Every line of the data should be output word for word.

◆ **Data provided**:
[Start of section]

(** * ffmpeg-api: timeline composition, caption cues and the zoom effect

    A shallow embedding of the pure planning logic of the Lambda handler
    ([index.js] and its historical variants): the insertion point
    scheduler, the segment composer, the SRT caption builder, the
    zoompan expression and the B-roll clip selector.

    Numbers.  A JavaScript number is an IEEE 754 double; every finite
    double is a rational, and the model carries numbers as rationals
    [Q], compared with [==] ([Qeq]).  The timeline arithmetic of the
    scheduler, the composer and the zoompan expression is taken exact.
    [formatTimestamp] prints digits that depend on how the quotients
    and the product are rounded, so its arithmetic rounds every result
    to the nearest double ([Double.round]), on arguments that are
    doubles ([Double.isDouble]).  [NaN] and the infinities are not
    numbers of this model.  Integers that the code uses as loop counters
    and array indices are [Z] or [nat]. *)

From Stdlib Require Import String Ascii DecimalString Bool Arith.
From Stdlib Require Import QArith Qround Qminmax Qpower ZArith List Permutation Lia Lqa.
From Stdlib Require DecimalZ.
Import ListNotations.

Open Scope Q_scope.

(* ------------------------------------------------------------------ *)
(** ** IEEE 754 doubles as rationals *)

Module Double.

(** [2 ^ e]. *)
Definition pow2 (e : Z) : Q := 2 ^ e.

(** The binade of a positive number: the [k] with
    [2^k <= p < 2^(k+1)]. *)
Definition binade (p : Q) : Z :=
  let k := (Z.log2 (Qnum p) - Z.log2 (Zpos (Qden p)))%Z in
  if Qle_bool (pow2 k) p then k else (k - 1)%Z.

(** The exponent of the last place of the doubles of that binade:
    53 significant bits, and [2^-1074] for the subnormal numbers. *)
Definition quantum (p : Q) : Z := Z.max (binade p - 52) (-1074).

(** The nearest integer, the even one of two that are equally near. *)
Definition nearestEven (q : Q) : Z :=
  let n := Qfloor q in
  match Qcompare (q - inject_Z n) (1 # 2) with
  | Lt => n
  | Gt => (n + 1)%Z
  | Eq => if Z.even n then n else (n + 1)%Z
  end.

Definition roundPos (p : Q) : Q :=
  inject_Z (nearestEven (p / pow2 (quantum p))) * pow2 (quantum p).

(** The double nearest to [x] (round to nearest, ties to even).  No
    result of the code modelled here reaches the overflow threshold
    [2^1024]. *)
Definition round (x : Q) : Q :=
  match Qnum x with
  | Z0 => 0
  | Zpos _ => roundPos x
  | Zneg _ => - roundPos (- x)
  end.

(** The rationals that are doubles. *)
Definition isDouble (x : Q) : Prop := round x == x.

(** [a / b] and [a * b] on doubles. *)
Definition div (a b : Q) : Q := round (a / b).
Definition mul (a b : Q) : Q := round (a * b).

(** [r] is a whole multiple of [2^g]. *)
Definition onGrid (g : Z) (r : Q) : Prop := exists n : Z, r == inject_Z n * pow2 g.

(** The grid on which a double and the integers lie. *)
Definition gridOf (x : Q) : Z := Z.min (quantum x) 0.

End Double.

(* ------------------------------------------------------------------ *)
(** ** The JavaScript runtime pieces the handlers rely on *)

Module JS.

(** A thrown exception: the constructor name and the message. *)
Inductive error : Type :=
| JsError (name : string) (message : string).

[End of section]

◆ **Answer space**:
(** * ffmpeg-api: timeline composition, caption cues and the zoom effect

    A shallow embedding of the pure planning logic of the Lambda handler
    ([index.js] and its historical variants): the insertion point
    scheduler, the segment composer, the SRT caption builder, the
    zoompan expression and the B-roll clip selector.

    Numbers.  A JavaScript number is an IEEE 754 double; every finite
    double is a rational, and the model carries numbers as rationals
    [Q], compared with [==] ([Qeq]).  The timeline arithmetic of the
    scheduler, the composer and the zoompan expression is taken exact.
    [formatTimestamp] prints digits that depend on how the quotients
    and the product are rounded, so its arithmetic rounds every result
    to the nearest double ([Double.round]), on arguments that are
    doubles ([Double.isDouble]).  [NaN] and the infinities are not
    numbers of this model.  Integers that the code uses as loop counters
    and array indices are [Z] or [nat]. *)

From Stdlib Require Import String Ascii DecimalString Bool Arith.
From Stdlib Require Import QArith Qround Qminmax Qpower ZArith List Permutation Lia Lqa.
From Stdlib Require DecimalZ.
Import ListNotations.

Open Scope Q_scope.

(* ------------------------------------------------------------------ *)
(** ** IEEE 754 doubles as rationals *)

Module Double.

(** [2 ^ e]. *)
Definition pow2 (e : Z) : Q := 2 ^ e.

(** The binade of a positive number: the [k] with
    [2^k <= p < 2^(k+1)]. *)
Definition binade (p : Q) : Z :=
  let k := (Z.log2 (Qnum p) - Z.log2 (Zpos (Qden p)))%Z in
  if Qle_bool (pow2 k) p then k else (k - 1)%Z.

(** The exponent of the last place of the doubles of that binade:
    53 significant bits, and [2^-1074] for the subnormal numbers. *)
Definition quantum (p : Q) : Z := Z.max (binade p - 52) (-1074).

(** The nearest integer, the even one of two that are equally near. *)
Definition nearestEven (q : Q) : Z :=
  let n := Qfloor q in
  match Qcompare (q - inject_Z n) (1 # 2) with
  | Lt => n
  | Gt => (n + 1)%Z
  | Eq => if Z.even n then n else (n + 1)%Z
  end.

Definition roundPos (p : Q) : Q :=
  inject_Z (nearestEven (p / pow2 (quantum p))) * pow2 (quantum p).

(** The double nearest to [x] (round to nearest, ties to even).  No
    result of the code modelled here reaches the overflow threshold
    [2^1024]. *)
Definition round (x : Q) : Q :=
  match Qnum x with
  | Z0 => 0
  | Zpos _ => roundPos x
  | Zneg _ => - roundPos (- x)
  end.

(** The rationals that are doubles. *)
Definition isDouble (x : Q) : Prop := round x == x.

(** [a / b] and [a * b] on doubles. *)
Definition div (a b : Q) : Q := round (a / b).
Definition mul (a b : Q) : Q := round (a * b).

(** [r] is a whole multiple of [2^g]. *)
Definition onGrid (g : Z) (r : Q) : Prop := exists n : Z, r == inject_Z n * pow2 g.

(** The grid on which a double and the integers lie. *)
Definition gridOf (x : Q) : Z := Z.min (quantum x) 0.

End Double.

(* ------------------------------------------------------------------ *)
(** ** The JavaScript runtime pieces the handlers rely on *)

Module JS.

(** A thrown exception: the constructor name and the message. *)
Inductive error : Type :=
| JsError (name : string) (message : string).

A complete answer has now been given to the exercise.